Session Information
17 SES 16 A, Contested Identities in Europe – Historical Insights into the Construction of Citizenship Education from the Bottom up
Symposium
Contribution
In 1969, Hungary firstly participated in a western educational project since the communist takeover (1949); it was the Six Subject Survey, initiated by the IEA. Civic Education produced a big problem in the research, as Professor Árpád Kiss, the driving force of the Hungarian team wrote in a letter to Neville Postlethwaite: we couldn’t record these tests, «because our aims and objectives in Civic Education deviate from yours in so many respects»(Kiss, 1969). Our question is targeting to this core point: What are the meanings of the umbrella term civic/citizenship education in a non-democratic society? The timeframe of our overview will last from the restauration of the communist power after the revolution (1957) to the crisis of the existing socialism (mid-1980s), the so-called Kádár Era. We would like to highlight the discrepancies between the official (and idealistic) images of conscious, active socialist citizens and the reality of different reactions to these needs from apathy to imitate the requested attitudes. The ideological scheme was stable during these decades, but the interpretations of the key notions (socialist democracy, socialist citizenship, internationalism, and so on) differed in many ways. According to an overall accepted hypothesis in Hungary, the state incorporated and nationalized its citizens through the obligatory political socialization of the schools after WW2 (Szabó, 2000; Jakab, 2022). The direction was opposite to the practice of Western countries in that time: civic education did not speak about rights, autonomy and individual conditions needed to defend from the encroachments of a strong state, but to subordinate these to the Marxist-Leninist ideology. Contemporary analyses about the history of Hungarian citizenship education usually started the detailing story from the 1990s (Dancs & Fülöp, 2020; Hera & Szeger, 2015; Holle & Ványi, 2022): we would like to show the roads leading to here.
References
Dancs, K. & Fülöp, M. (2020). Past and present of social science education in Hungary. Journal of Social Science Education, 19(1), 47–71. Hera, G. & Szeger, K. (2015). Education for Democratic Citizenship and Social Inclusion in a Post- Socialist Democracy. In Majhanovich, S. & Malet, R. (Eds.), Building Democracy through Education on Diversity.
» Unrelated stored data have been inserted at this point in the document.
(** * OCR form extraction: the validation engine, embedded in Rocq

    This development embeds [app/utils/validation.py] (class
    [ExtractionValidator]), the geometry helper of [app/utils/ocr.py]
    ([_extract_bounding_box]), the flattening and rebuilding of the form
    editor ([app/streamlit_app_editable.py]) and the copy of the expected
    fields ([app/utils/openai_extractor.py]), and proves properties of them.

    Conventions of the embedding.
    - A Python [str] is a Rocq [string]; its characters are the code points
      U+0000..U+00FF.  The string methods below ([lower], [strip], [split],
      [isdigit], the regex class [\d], [int()]) are written out for that range.
    - A Python [float] that the code only adds, divides and compares is an
      exact rational [Qc].  The further properties of overlaps, scores and
      positions are stated in the forms that the rounding of floats keeps:
      signs, the order of sums and quotients, bounds that [min] enforces.
    - A JSON-like Python value is a [pyval]: [None], a [str] or a [dict]
      (insertion ordered, so an association list).
    - Code that can raise returns [result A]; [try ... except] is
      [try_except].
    - Logging is the only output of [_check_consistency_with_ocr], so that
      function returns its log records.  The log calls of the other functions
      have no influence on what they return and are left out, except where
      evaluating an argument of the call can raise.
    - [datetime.now()] is a parameter [today].
    - The OCR result is a record of the shape [ocr.py] builds.  The
      functions that read it are given a second time, in [Raw], for an object
      of any shape.
    - The interpreter's recursion limit is left out of the functions on
      values; [Raw] and the functions on objects, in the second part, count
      it. *)

From Stdlib Require Import Ascii String QArith Qcanon Lqa.
From stdpp Require Import base numbers list strings pretty gmap.

Set Warnings "-register-all,-clear-no-such-hyp".
Close Scope Z_scope.
Close Scope Qc_scope.

(** ** Exceptions *)

Inductive exn_class :=
  | ValueError | TypeError | AttributeError | IndexError | KeyError
  | OverflowError | RecursionError | SystemError.

Record exn := Exn { exn_cls : exn_class; exn_str : string }.

Inductive result (A : Type) :=
  | Ok (a : A)
  | Raise (e : exn).
Arguments Ok {A} a.
Arguments Raise {A} e.

Global Instance exn_class_eq_dec : EqDecision exn_class.
Proof. solve_decision. Defined.

(** [result] with stdpp's monad notation: [x ← m; k] and [m;; k]. *)
Global Instance result_ret : MRet result := λ A a, Ok a.
Global Instance result_bind : MBind result := λ A B k m,
  match m with
  | Ok a => k a
  | Raise e => Raise e
  end.

(** [try: body except cls: handler]; a handler for [Exception] is
    [try_except_all]. *)
Definition try_except {A} (body : result A) (cls : exn_class)
    (handler : exn → result A) : result A :=
  match body with
  | Ok a => Ok a
  | Raise e => if decide (exn_cls e = cls) then handler e else Raise e
  end.

Definition try_except_all {A} (body : result A) (handler : exn → result A)
    : result A :=
  match body with
  | Ok a => Ok a
  | Raise e => handler e
  end.

Definition returns {A} (m : result A) : Prop := ∃ a, m = Ok a.

Fixpoint mapM {A B} (f : A → result B) (l : list A) : result (list B) :=
  match l with
  | [] => Ok []
  | a :: l' => b ← f a; bs ← mapM f l'; Ok (b :: bs)
  end.

(** ** Python strings *)

Definition chr (n : N) : ascii := ascii_of_N n.
Definition ord (c : ascii) : N := N_of_ascii c.

Definition chars (s : string) : list ascii := list_ascii_of_string s.
Definition str_of (l : list ascii) : string := string_of_list_ascii l.
(** * Review reconciliation and notification pipeline (main.go)

    A shallow embedding of the Go program: the review record, the rating
    filter, the per-review reconciliation loop of [main], the webhook
    notifier [sendToWebhook] and the CSV state store
    ([readExistingReviews], [saveReviews]).

    - Go strings are byte strings and are modelled by [string]; Go [int]
      and [int64] values are modelled by [Z] (on a 64-bit platform
      [int(int64)] is the identity).
    - The Go map [map[string]Review] is a [gmap string Review].
    - A piece of the program is a function from the state of the world
      (the state file, the disk, the log, the requests made, the time
      slept) to an outcome and a new state; panics and [log.Fatalf] are
      outcomes.
    - The state file is a byte string.  Writing goes through models of
      [encoding/csv] and [bufio]; a disk that runs out of room makes a
      write fail.  Reading takes the CSV reader, and the two time
      layouts, as parameters ([Library]).

    The definitions come first, then the properties of the notifier, the
    loop, the state store and the driver, then the claims C1 to C10. *)

From Stdlib Require Import ZArith Ascii String List Lia.
From stdpp Require Import base option list strings gmap fin_maps pretty.

Local Open Scope string_scope.
Local Open Scope Z_scope.

(** ** Outcomes of running a piece of the program *)

Module Outcome.

(** A Go function either returns, or the process stops: [log.Fatalf]
    exits with status 1, a run-time panic crashes the process. *)
Inductive outcome (A : Type) : Type :=
| Done (a : A)
| Fatal (msg : string)
| Panicked (msg : string).

Arguments Done {A} a.
Arguments Fatal {A} msg.
Arguments Panicked {A} msg.

Definition bind {A B} (m : outcome A) (k : A -> outcome B) : outcome B :=
  match m with
  | Done a => k a
  | Fatal msg => Fatal msg
  | Panicked msg => Panicked msg
  end.

Definition is_done {A} (m : outcome A) : bool :=
  match m with Done _ => true | _ => false end.

End Outcome.
Export Outcome.

#[global] Instance outcome_ret : MRet outcome := @Done.
#[global] Instance outcome_bind : MBind outcome := fun A B k m => Outcome.bind m k.

(** ** Pieces of the Go standard library the program calls *)

Module GoLib.

Definition nl : ascii := "010"%char.
Definition cr : ascii := "013"%char.
Definition dquote : ascii := "034"%char.

(** [strconv.FormatBool]. *)
Definition FormatBool (b : bool) : string := if b then "true" else "false".

(** [strconv.ParseBool]: the accepted spellings; anything else is an
    error. *)
Definition ParseBool (s : string) : option bool :=
  if bool_decide (s ∈ ["1"; "t"; "T"; "TRUE"; "true"; "True"]) then Some true
  else if bool_decide (s ∈ ["0"; "f"; "F"; "FALSE"; "false"; "False"]) then Some false
  else None.

(** [strconv.Itoa]. *)
Definition Itoa (n : Z) : string := pretty n.

Definition maxInt : Z := 2 ^ 63 - 1.
Definition minInt : Z := - 2 ^ 63.

Definition digit_of (c : ascii) : option Z :=
  let n := Z.of_nat (nat_of_ascii c) in
  if ((48 <=? n) && (n <=? 57))%Z then Some (n - 48) else None.

(** [strconv.ParseUint] in base 10 with 64 bits: a syntax error, a
    range error, or the value. *)
Inductive parsed : Type :=
| SyntaxError
| RangeError
| Parsed (n : Z).

Definition maxUint64 : Z := 2 ^ 64 - 1.
(** * CrisisNet: mesh topology and routing

    A shallow embedding of [src/lib/mesh/network.ts] (class [MeshNetwork])
    and [src/lib/routing/algorithms.ts] (classes [DijkstraRouter],
    [AntColonyRouter] and [Router]), with the properties of the design
    document stated and settled against it.

    Conventions of the embedding:
    - a JavaScript [number] is an IEEE 754 binary64 value ([float]);
    - a [Date] is its time value (milliseconds, a [Z]);
    - [Map<string, number>] objects that are only read and written by key are
      [gmap string float]; the [Map<string, Node>] of the topology manager,
      whose iteration order is observable, is the list of its values in
      insertion order;
    - a [Set<string>] is the list of its members in insertion order;
    - [Math.random()] reads an explicit stream of numbers;
    - [while] loops run on fuel; running out of fuel is the separate outcome
      [OutOfFuel], and the loops are shown to return with the fuel they get. *)

From Stdlib Require Import ZArith PrimFloat.
From stdpp Require Import gmap strings list.

Set Warnings "-inexact-float".
Set Warnings "-clear-no-such-hyp".
Local Open Scope bool_scope.

(** ** JavaScript values *)

Module JS.

Abbreviation number := float (only parsing).

Definition Infinity : number := infinity.

(** [ToBoolean] on a number: [0], [-0] and [NaN] are falsy. *)
Definition truthy (v : number) : bool :=
  negb (PrimFloat.eqb v 0%float || PrimFloat.is_nan v).

(** [m.get(k) || d] for a [Map<string, number>]: [undefined] is falsy. *)
Definition num_or (o : option number) (d : number) : number :=
  match o with
  | Some v => if truthy v then v else d
  | None => d
  end.

(** [ToBoolean] on a string: only the empty string is falsy. *)
Definition str_truthy (s : string) : bool := negb (bool_decide (s = EmptyString)).

(** [m.get(k) || null] for a [Map<string, string | null>]. *)
Definition str_or_null (o : option (option string)) : option string :=
  match o with
  | Some (Some s) => if str_truthy s then Some s else None
  | _ => None
  end.

(** [Math.pow(v, n)] at the integral exponents the sources use (1 and 2),
    as iterated multiplication. *)
Fixpoint Math_pow (v : number) (n : nat) : number :=
  match n with
  | 0 => 1%float
  | 1 => v
  | S m => PrimFloat.mul v (Math_pow v m)
  end.

Definition Math_sqrt (v : number) : number := PrimFloat.sqrt v.

Definition Math_max (a b : number) : number :=
  if PrimFloat.is_nan a || PrimFloat.is_nan b then nan
  else if PrimFloat.ltb a b then b else a.

(** Distance between two points, as every source site writes it:
    [Math.sqrt(Math.pow(bx - ax, 2) + Math.pow(by - ay, 2))]. *)
Definition euclid (ax ay bx by_ : number) : number :=
  Math_sqrt (PrimFloat.add (Math_pow (PrimFloat.sub bx ax) 2)
                           (Math_pow (PrimFloat.sub by_ ay) 2)).

(** A [Set<string>] in insertion order. *)
Definition set_has (x : string) (s : list string) : bool := bool_decide (x ∈ s).
Definition set_add (x : string) (s : list string) : list string :=
  if set_has x s then s else s ++ [x].
Definition set_delete (x : string) (s : list string) : list string :=
  filter (λ y, y ≠ x) s.

(** [arr.sort(cmp)]: the sort is stable, and [cmp x y > 0] alone moves [y]
    before [x].  For a comparator that orders the elements consistently
    (the sources sort finite distances by their difference) this insertion
    sort returns the one stable sorted arrangement. *)
Fixpoint sort_insert {A : Type} (cmp : A → A → number) (x : A) (l : list A) : list A :=
  match l with
  | [] => [x]
  | y :: l' => if PrimFloat.ltb 0%float (cmp x y) then y :: sort_insert cmp x l'
               else x :: l
  end.

Definition Array_sort {A : Type} (cmp : A → A → number) (l : list A) : list A :=
  foldr (sort_insert cmp) [] l.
Leiden, Brill, 41–56. Holle, A. & Ványi, É. (2022). Conceptualizing Citizenship. Eastern European Inputs to the Contemporary Debates. Insights from Hungary. Acta Universitatis Sapientiae, European and Regional Studies, 21(1), 1–24. Jakab, Gy. (2022). Demokrácia demokraták nélkül? Oktatási reform és állampolgári nevelés [Democracy without democrats? Educational reform and citizenship education]. Gondolat, Budapest. Kiss, Á. (1969). Letter to Neville Postlethwaite. Hoover Institute, IEA Archive, Vol. 59. Szabó, I. (2000). A pártállam gyermekei [Children of Party-State]. Új Mandátum, Budapest.